=== Section Start ===

Lemma delete_unnamed : IoDeleteDevice (p + sizeof_OBJECT) (with_device s p q o) = Ok (tt, log (Freed p) s).
Proof.
  set (t := with_device s p q o). pose proof (with_device_at s p q o i ds F D) as [Ep _]. pose proof F as [(Hp & _) _].
  unfold IoDeleteDevice.
  rewrite (kbind _ _ t tt t) by (by apply apc_run).
  rewrite (kbind _ _ t p t) by (apply (from_new_device t 1); [done | lia | exact with_device_none]).
  rewrite (kbind _ _ t p t).
  2: { unfold GetDevice. destruct (Z.eqb_spec p 0); [lia |]. by rewrite (kbind _ _ t (new_device q 1) t) by by apply object_at_run. }
  rewrite (kbind _ _ t tt t).
  2: { unfold DdkRemoveObjectName, remove_object_name, remove_names. rewrite (kbind _ _ t (length (DdkNameList t)) t) by done.
       apply (remove_loop_none _ _ (DdkNameList t) t []); try done; [apply (k_entries _ I) | apply (new_unnamed s p I (fp_fresh _ _ F))]. }
  rewrite drop_new_device by done. by destruct s.
Qed.

Lemma delete_named nm : IoDeleteDevice (p + sizeof_OBJECT) (named_device nm) = Ok (tt, log (Freed p) s).
Proof.
  set (t := named_device nm). pose proof (with_device_at s p q o i ds F D) as [Ep0 _]. pose proof F as [(Hp & _) _].
  assert (objects t !! p = Some (new_device q 2)) as Ep by apply lookup_insert_eq.
  unfold IoDeleteDevice.
  rewrite (kbind _ _ t tt t) by (by apply apc_run).
  rewrite (kbind _ _ t p t).
  2: { apply (from_new_device t 2); [done | lia |]. intros x Hx. unfold t, named_device. simpl.
       rewrite lookup_insert_ne by done. by apply with_device_none. }
  rewrite (kbind _ _ t p t).
  2: { unfold GetDevice. destruct (Z.eqb_spec p 0); [lia |]. by rewrite (kbind _ _ t (new_device q 2) t) by by apply object_at_run. }
  set (t1 := put_at (set_names (DdkNameList s) t) p (new_device q 1)).
  rewrite (kbind _ _ t tt t1).
  - rewrite drop_new_device; [by rewrite (same_kernel s t1) | | done]. unfold t1, t, named_device. simpl. rewrite insert_insert_eq.
    by apply insert_id.
  - unfold DdkRemoveObjectName, remove_object_name, remove_names. rewrite (kbind _ _ t (S (length (DdkNameList s))) t) by done.
    cbn [remove_loop]. rewrite (kbind _ _ t (Some (mkName a p nm)) t) by done. cbn [Object addr]. cbn iota.
    rewrite (kbind _ _ t true t) by (unfold mret, M_ret; by rewrite Z.eqb_refl).
    rewrite (kbind _ _ t tt (set_names (DdkNameList s) t)).
    2: { unfold modify. do 2 f_equal. unfold t, named_device. simpl. f_equal. rewrite filter_cons_False by (simpl; tauto).
         apply filter_id. intros x Hx Hxa. apply Fa. rewrite <- Hxa. by apply list_elem_of_fmap_2. }
    rewrite (kbind _ _ _ tt t1).
    + apply (remove_loop_none _ _ (DdkNameList s) t1 []); try done; [apply (k_entries _ I) | apply (new_unnamed s p I (fp_fresh _ _ F))].
    + unfold dereference. set (t0 := set_names (DdkNameList s) t).
      assert (InterlockedDecrement p t0 = Ok (1, t1)) as Ei by by rewrite (decrement_run t0 p (new_device q 2) Ep).
      by rewrite (kbind _ _ _ _ _ Ei).
Qed.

=== Section End ===

### Task directions
Return the total of lines in these records that hold "assert", without any other words.

### Answer to this task
2